## Data under study
(** * PPK2 power-supply driver: sampling engine, statistics and mode control

    A shallow embedding of [meshtastic/powermon/ppk2.py] (class
    [PPK2PowerSupply]) together with the properties its specification
    states about it.

    - Python numbers are modelled through the interface [PyNum]; the
      program runs on the [float] instance (IEEE 754 binary64, the kernel's
      primitive floats, which is what a Python [float] is).  The instance on
      [Q] runs the same code in exact arithmetic (Python's
      [fractions.Fraction]).
    - Exceptions are values of [exn]; a computation that may raise returns a
      [result].
    - The external [ppk2_api] object and the base class are an oracle
      ([Driver]) that answers every call from the history of calls so far;
      the calls themselves are recorded in a trace of [event]s. *)

From Stdlib Require Import Floats ZArith QArith Lqa List String Bool Lia.
From Stdlib Require Import Permutation Qabs.
Import ListNotations.

Set Implicit Arguments.

(** ** Exceptions and results *)

Inductive exn : Type :=
| PowerError (msg : string)   (* meshtastic.powermon.power_supply.PowerError *)
| ValueError                  (* min() / max() of an empty list, int(nan) *)
| OverflowError               (* int(inf) *)
| ZeroDivisionError           (* x / 0 *)
| IndexError                  (* xs[-1] on an empty list *)
| DriverError (tag : nat).    (* anything raised inside ppk2_api or the base class *)

Inductive result (A : Type) : Type :=
| Ok (a : A)
| Raise (e : exn).

Arguments Ok {A} a.
Arguments Raise {A} e.

Definition rbind {A B} (x : result A) (f : A -> result B) : result B :=
  match x with
  | Ok a => f a
  | Raise e => Raise e
  end.

Declare Scope py_scope.
Delimit Scope py_scope with py.
Notation "x <- c1 ;; c2" := (rbind c1 (fun x => c2))
  (at level 61, c1 at next level, right associativity) : py_scope.

(** ** Python numbers *)

(** The operations of a Python number the program uses.  [num_of_Z] is the
    coercion applied to an [int] operand ([1000], [len(...)], the [0] that
    [sum] starts from) when the other operand is of type [A]. *)
Class PyNum (A : Type) : Type := {
  num_of_Z : Z -> A;
  num_add : A -> A -> A;
  num_mul : A -> A -> A;
  num_div : A -> A -> A;          (* the quotient, for a divisor that is not zero *)
  num_lt : A -> A -> bool;        (* x < y *)
  num_le : A -> A -> bool;        (* x <= y *)
  num_int : A -> result Z         (* int(x) *)
}.

(** *** binary64 *)

(** [int] to [float], rounding to nearest even as CPython does (exact below
    2^53, so for [0], [1000] and every length a list can have in practice). *)
Definition float_of_Z (z : Z) : float :=
  SF2Prim (binary_normalize prec emax z 0 false).

(** [int(x)] on a float: [ValueError] on NaN, [OverflowError] on an
    infinity, and otherwise the integer part, the fraction dropped
    (CPython's [float___trunc___impl]). *)
Definition float_int (x : float) : result Z :=
  match Prim2SF x with
  | S754_nan => Raise ValueError
  | S754_infinity _ => Raise OverflowError
  | S754_zero _ => Ok 0%Z
  | S754_finite s m e =>
      let a := Z.shiftl (Zpos m) e in
      Ok (if s then (- a)%Z else a)
  end.

#[export] Instance float_num : PyNum float := {|
  num_of_Z := float_of_Z;
  num_add := PrimFloat.add;
  num_mul := PrimFloat.mul;
  num_div := PrimFloat.div;
  num_lt := PrimFloat.ltb;
  num_le := PrimFloat.leb;
  num_int := float_int
|}.

(** *** exact rationals *)

Definition Q_int (q : Q) : result Z := Ok (Z.quot (Qnum q) (Zpos (Qden q))).

#[export] Instance exact_num : PyNum Q := {|
  num_of_Z := inject_Z;
  num_add := Qplus;
  num_mul := Qmult;
  num_div := Qdiv;
  num_lt := fun x y => negb (Qle_bool y x);
  num_le := Qle_bool;
  num_int := Q_int
|}.

(** ** The builtins the program calls *)

Section Builtins.
Context {A : Type} `{PyNum A}.

(** [x / n] for an [int] divisor [n]: the divisor is coerced to the type
    of [x]; a zero divisor raises. *)
Definition py_truediv (x : A) (n : Z) : result A :=
  if (n =? 0)%Z then Raise ZeroDivisionError else Ok (num_div x (num_of_Z n)).

(** [min(xs)]: the first item is kept until a later item compares [<] it. *)
Definition py_min (xs : list A) : result A :=
  match xs with
  | [] => Raise ValueError
  | x :: rest =>
      Ok (fold_left (fun m item => if num_lt item m then item else m) rest x)
  end.

(** [max(xs)]: the first item is kept until a later item compares [>] it. *)
Definition py_max (xs : list A) : result A :=
  match xs with
  | [] => Raise ValueError
  | x :: rest =>
      Ok (fold_left (fun m item => if num_lt m item then item else m) rest x)
  end.

(** [sum(xs)]: left to right, starting from the integer [0]. *)
Definition py_sum (xs : list A) : A := fold_left num_add xs (num_of_Z 0).

(** [len(xs)] *)
Definition py_len (xs : list A) : Z := Z.of_nat (List.length xs).

(** [xs[-1]] *)
Definition py_last (xs : list A) : result A :=
  match rev xs with
  | [] => Raise IndexError
  | x :: _ => Ok x
  end.
End Builtins.

(** From CPython 3.12 on, [sum] over floats adds the items after the first
    with Neumaier's compensated summation. *)
Definition cs_add (total : float * float) (x : float) : float * float :=
  let '(hi, lo) := total in
  let t := (hi + x)%float in
  if PrimFloat.leb (abs x) (abs hi)
  then (t, (lo + ((hi - t) + x))%float)
  else (t, (lo + ((x - t) + hi))%float).

Definition float_is_finite (x : float) : bool :=
  match Prim2SF x with
  | S754_zero _ | S754_finite _ _ _ => true
  | _ => false
  end.

Definition cs_to_double (total : float * float) : float :=
  let '(hi, lo) := total in
  if negb (PrimFloat.eqb lo 0%float) && float_is_finite lo
  then (hi + lo)%float else hi.

Definition py_sum_compensated (xs : list float) : float :=
  match xs with
  | [] => float_of_Z 0
  | x :: rest =>
      cs_to_double (fold_left cs_add rest ((float_of_Z 0 + x)%float, 0%float))
  end.

(** ** The object *)

(** The attributes of a [PPK2PowerSupply] that its methods read or write:
    [r] is the port the [ppk2_api.PPK2_MP] handle was opened on, [v] the
    configured voltage in volts (an attribute of the base class). *)
Record PPK2PowerSupply (A : Type) : Type := {
  r : string;
  current_measurements : list A;
  measuring : bool;
  v : A
}.

Section Statistics.
Context {A : Type} `{PyNum A}.
Local Open Scope py_scope.

Definition get_min_current_mA (self : PPK2PowerSupply A) : result A :=
  m <- py_min (current_measurements self) ;;
  py_truediv m 1000.

Definition get_max_current_mA (self : PPK2PowerSupply A) : result A :=
  m <- py_max (current_measurements self) ;;
  py_truediv m 1000.

(** The average for a given implementation of [sum]. *)
Definition average_current_mA_with (sum : list A -> A)
    (self : PPK2PowerSupply A) : result A :=
  q <- py_truediv (sum (current_measurements self))
         (py_len (current_measurements self)) ;;
  py_truediv q 1000.

(** [get_average_current_mA] with the plain [sum]: what runs on CPython up
    to 3.11, and on every CPython for samples that are not floats.  What
    runs on floats from CPython 3.12 on is
    [get_average_current_mA_compensated] below. *)
Definition get_average_current_mA : PPK2PowerSupply A -> result A :=
  average_current_mA_with py_sum.

Definition reset_measurements (self : PPK2PowerSupply A)
  : result (PPK2PowerSupply A) :=
  x <- py_last (current_measurements self) ;;
  Ok {| r := r self; current_measurements := [x];
        measuring := measuring self; v := v self |}.
End Statistics.


(** An object holding the given buffer. *)
Definition with_buffer {A} (self : PPK2PowerSupply A) (buf : list A)
  : PPK2PowerSupply A :=
  {| r := r self; current_measurements := buf;
     measuring := measuring self; v := v self |}.

(** ** Order facts *)

(** What the proofs about [min] and [max] need of [<] and [<=]: [<] is a
    strict partial order, and on values comparable with themselves (every
    value but a NaN) [<=] is its complement read backwards. *)
Class PyNumOrder (A : Type) `{PyNum A} : Prop := {
  num_lt_irrefl : forall x, num_lt x x = false;
  num_lt_trans : forall x y z,
    num_lt x y = true -> num_lt y z = true -> num_lt x z = true;
  num_le_of_not_lt : forall x y,
    num_le x x = true -> num_le y y = true ->
    num_lt y x = false -> num_le x y = true
}.



(** ** The outside world *)

Definition bytes : Type := list Byte.byte.
(** X8. With an initial value of [MR_m] that is not zero, every identifier
    the file declares has a value at [t = 0]: the two species, the five
    parameters (the two without a [value] attribute among them, by their
    initial assignments), the compartment, and the three reactions, whose
    identifiers stand for their rates. *)
Theorem declared_identifiers_have_values :
  forall (v : valuation) (MR_m0 : Q),
    initial_value v regression_2642 "MR_m" = Some MR_m0 ->
    ~ MR_m0 == 0 ->
    forall x : string,
      x ∈ declared regression_2642 ->
      is_Some (identifier_value v regression_2642 x).
Proof.
  intros v MR_m0 Hm Hnz x Hin. apply list_elem_of_In in Hin.
  pose proof (Qeq_bool_nonzero MR_m0 Hnz) as Hdiv.
  cbn in Hin. unfold identifier_value.
  repeat (destruct Hin as [<-|Hin];
          [evaluate_regression_2642 v;
             injection Hm as Hm; subst MR_m0;
             cbn -[Qmult Qdiv Qminus Qplus Qeq_bool Qopp];
             rewrite ?Hdiv; cbn -[Qmult Qdiv Qminus Qplus Qopp];
             eauto|]).
  contradiction.
Qed.

Lemma declared_identifiers_have_values_in_file :
  is_Some (identifier_value as_in_file regression_2642 "binding")
  /\ is_Some (identifier_value as_in_file regression_2642 "_J2").
Proof.
  pose proof (declared_identifiers_have_values as_in_file (600000 # 1)
                ltac:(reflexivity)
                ltac:(intros H; vm_compute in H; discriminate H)) as Hdecl.
  split; apply Hdecl; apply list_elem_of_In; cbn; tauto.
Defined.

End Regression2642Dynamics.
(** Rows with another key leave an entry as it is. *)
Lemma apk_rows_other lines sizes0 sizes k :
  for_each apk_row lines sizes0 = ok sizes ->
  (forall line, line ∈ lines -> (7 <= length (row_cells line))%nat ->
     row_key line <> k) ->
  compressed sizes !! k = compressed sizes0 !! k
  /\ uncompressed sizes !! k = uncompressed sizes0 !! k.
Proof.
  revert sizes0. induction lines as [|line lines IH]; intros sizes0 H Hk.
  { by injection H as <-. }
  simpl in H. apply ebind_ok in H as (sizes1 & Hrow & H).
  destruct (IH _ H) as [-> ->].
  { intros l Hl. apply Hk. by right. }
  apply apk_row_spec in Hrow
    as [[-> _]|(Hlen & Hkey & vc & vu & Hvc & Hvu & ->)]; [done|].
  simpl. rewrite !lookup_put_size.
  destruct (decide (row_key line = k)) as [Ek|]; [|done].
  exfalso. eapply Hk; [left|done|done].
Qed.

(** The last row of a key decides its entries: a new-side cell that
    parses to a size other than zero is stored under the key. *)
Lemma apk_rows_recorded l1 line l2 sizes0 sizes :
  for_each apk_row (l1 ++ line :: l2) sizes0 = ok sizes ->
  (7 <= length (row_cells line))%nat -> row_key line <> [] ->
  (forall line', line' ∈ l2 -> (7 <= length (row_cells line'))%nat ->
     row_key line' <> row_key line) ->
  (forall v, parse_size_value (cell 2 (row_cells line)) = ok (Some v) ->
     truthy (Some v) = true -> compressed sizes !! row_key line = Some v)
  /\ (forall v, parse_size_value (cell 5 (row_cells line)) = ok (Some v) ->
        truthy (Some v) = true -> uncompressed sizes !! row_key line = Some v).
Proof.
  intros H Hlen Hkey Hlater. rewrite for_each_app in H.
  apply ebind_ok in H as (sizes1 & _ & H). simpl in H.
  apply ebind_ok in H as (sizes2 & Hrow & H).
  destruct (apk_rows_other _ _ _ (row_key line) H Hlater) as [-> ->].
  apply apk_row_spec in Hrow
    as [[_ [?|?]]|(_ & _ & vc & vu & Hvc & Hvu & ->)]; [lia|done|].
  cbn [compressed uncompressed]. rewrite !lookup_put_size.
  destruct (decide (row_key line = row_key line)); [|done].
  split; intros v Hv Ht.
  - rewrite Hvc in Hv. injection Hv as ->. by rewrite Ht.
  - rewrite Hvu in Hv. injection Hv as ->. by rewrite Ht.
Qed.

(** In a report the parser accepts, the size tables hold nothing but
    new-side values, read from cell 2 (compressed) and cell 5
    (uncompressed) of the lines the APK pattern captured that have seven
    cells or more; for such a line with a key that is not empty and that
    no later line has, a new-side cell that parses to a size other than
    zero is stored under the key of the row. *)
Lemma apk_sizes_new_side name content r log m :
  parse_body name content = ok (Some r, log) ->
  search apk_re content = Some m ->
  (forall k v, compressed (apk_sizes r) !! k = Some v ->
     exists line, line ∈ table_lines m
       /\ (7 <= length (row_cells line))%nat /\ row_key line = k
       /\ parse_size_value (cell 2 (row_cells line)) = ok (Some v))
  /\ (forall k v, uncompressed (apk_sizes r) !! k = Some v ->
        exists line, line ∈ table_lines m
          /\ (7 <= length (row_cells line))%nat /\ row_key line = k
          /\ parse_size_value (cell 5 (row_cells line)) = ok (Some v))
  /\ (forall l1 line l2,
        table_lines m = l1 ++ line :: l2 ->
        (7 <= length (row_cells line))%nat -> row_key line <> [] ->
        (forall line', line' ∈ l2 -> (7 <= length (row_cells line'))%nat ->
           row_key line' <> row_key line) ->
        (forall v,
           parse_size_value (cell 2 (row_cells line)) = ok (Some v) ->
           truthy (Some v) = true ->
           compressed (apk_sizes r) !! row_key line = Some v)
        /\ (forall v,
              parse_size_value (cell 5 (row_cells line)) = ok (Some v) ->
              truthy (Some v) = true ->
              uncompressed (apk_sizes r) !! row_key line = Some v)).
Proof.
  intros H Hm.
  apply parse_body_inv in H as (_ & _ & H & _). rewrite Hm in H.
  split; [|split].
  - intros k v Hv.
    destruct (apk_rows_provenance _ _ _ k v H) as [Hc _].
    by destruct (Hc Hv) as [Hnil|?].
  - intros k v Hv.
    destruct (apk_rows_provenance _ _ _ k v H) as [_ Hu].
    by destruct (Hu Hv) as [Hnil|?].
  - intros l1 line l2 E Hlen Hkey Hlater. rewrite E in H.
    by eapply apk_rows_recorded.
Qed.
(** C2 does not hold of the code. The removal [{7: -1}] queued while the
    baseline is missing, then the snapshot [{1: 2}]: the queue is drained
    and cleared, item 1 keeps 2, but item 7 (absent from the snapshot) ends
    at -1, where [max(0, 0 + (-1))] is 0. *)
Theorem queued_removal_drains_negative :
  ∃ delta_events snapshot_events,
    Parser._parse_json_object Spec.obj_remove = Py.Ok delta_events
    ∧ Parser._parse_json_object Spec.obj_snapshot = Py.Ok snapshot_events
    ∧ let queued := Tracker.process_events "t1" delta_events Tracker.init in
      let final := Tracker.process_events "t2" snapshot_events queued in
      Store.cards (Tracker.store queued) = ∅
      ∧ Spec.queued_for 7 (Store.pending_deltas (Tracker.store queued)) = [-1]
      ∧ Store.pending_deltas (Tracker.store final) = []
      ∧ Store.cards (Tracker.store final) !! 1 = Some 2
      ∧ Store.cards (Tracker.store final) !! 7 = Some (-1)
      ∧ Z.max 0 (0 + Spec.sum [-1]) = 0.
Proof.
  exists [Parser.DeltaEvent {[7 := -1]} "inventorydelta" Spec.obj_remove],
         [Parser.SnapshotEvent {[1 := 2]} "snapshot" Spec.obj_snapshot].
  repeat split; reflexivity.
Qed.

(** ** Extractor *)

Section ParserFacts.
Import Py Parser Spec.

Lemma accumulate_lookup (changes : list (Z * Z)) (k : Z) :
  ∀ acc : gmap Z Z,
    foldl (fun deltas '(arena_id, change) =>
             <[arena_id := default 0 (deltas !! arena_id) + change]> deltas)
          acc changes !! k
    = match changes_for k changes with
      | [] => acc !! k
      | cs => Some (default 0 (acc !! k) + sum cs)
      end.
Proof.
  induction changes as [|[id c] changes IH]; intros acc; [done|].
  simpl. rewrite IH. unfold changes_for; simpl.
  case_bool_decide as Hk; simpl.
  - subst k. rewrite lookup_insert_eq. simpl.
    fold (changes_for id changes).
    destruct (changes_for id changes); unfold sum; simpl; f_equal; lia.
  - by rewrite lookup_insert_ne.
Qed.

(** The loop of [_normalise_deltas] adds up exactly the non-zero changes. *)
Lemma normalise_loop_changes (entries : list (json * Z)) :
  ∀ acc : gmap Z Z,
    normalise_loop entries acc
    = changes ← nonzero_changes entries;
      Ok (foldl (fun deltas '(arena_id, change) =>
                   <[arena_id := default 0 (deltas !! arena_id) + change]> deltas)
                acc changes).
Proof.
  induction entries as [|[entry multiplier] entries IH]; intros acc; [done|].
  simpl. destruct (entry_change (items_of entry) multiplier) as [c|e]; [|done].
  simpl. destruct c as [[id change]|].
  - destruct (change =? 0); rewrite IH;
      by destruct (nonzero_changes entries).
  - rewrite IH. by destruct (nonzero_changes entries).
Qed.
End ParserFacts.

## Action item
Above are some lines. Repeat exactly, and only, those from the line that has "by eapply apk_rows_recorded." through the line that has "7 = Some (-1)".

## Exercise answer
    by eapply apk_rows_recorded.
Qed.
(** C2 does not hold of the code. The removal [{7: -1}] queued while the
    baseline is missing, then the snapshot [{1: 2}]: the queue is drained
    and cleared, item 1 keeps 2, but item 7 (absent from the snapshot) ends
    at -1, where [max(0, 0 + (-1))] is 0. *)
Theorem queued_removal_drains_negative :
  ∃ delta_events snapshot_events,
    Parser._parse_json_object Spec.obj_remove = Py.Ok delta_events
    ∧ Parser._parse_json_object Spec.obj_snapshot = Py.Ok snapshot_events
    ∧ let queued := Tracker.process_events "t1" delta_events Tracker.init in
      let final := Tracker.process_events "t2" snapshot_events queued in
      Store.cards (Tracker.store queued) = ∅
      ∧ Spec.queued_for 7 (Store.pending_deltas (Tracker.store queued)) = [-1]
      ∧ Store.pending_deltas (Tracker.store final) = []
      ∧ Store.cards (Tracker.store final) !! 1 = Some 2
      ∧ Store.cards (Tracker.store final) !! 7 = Some (-1)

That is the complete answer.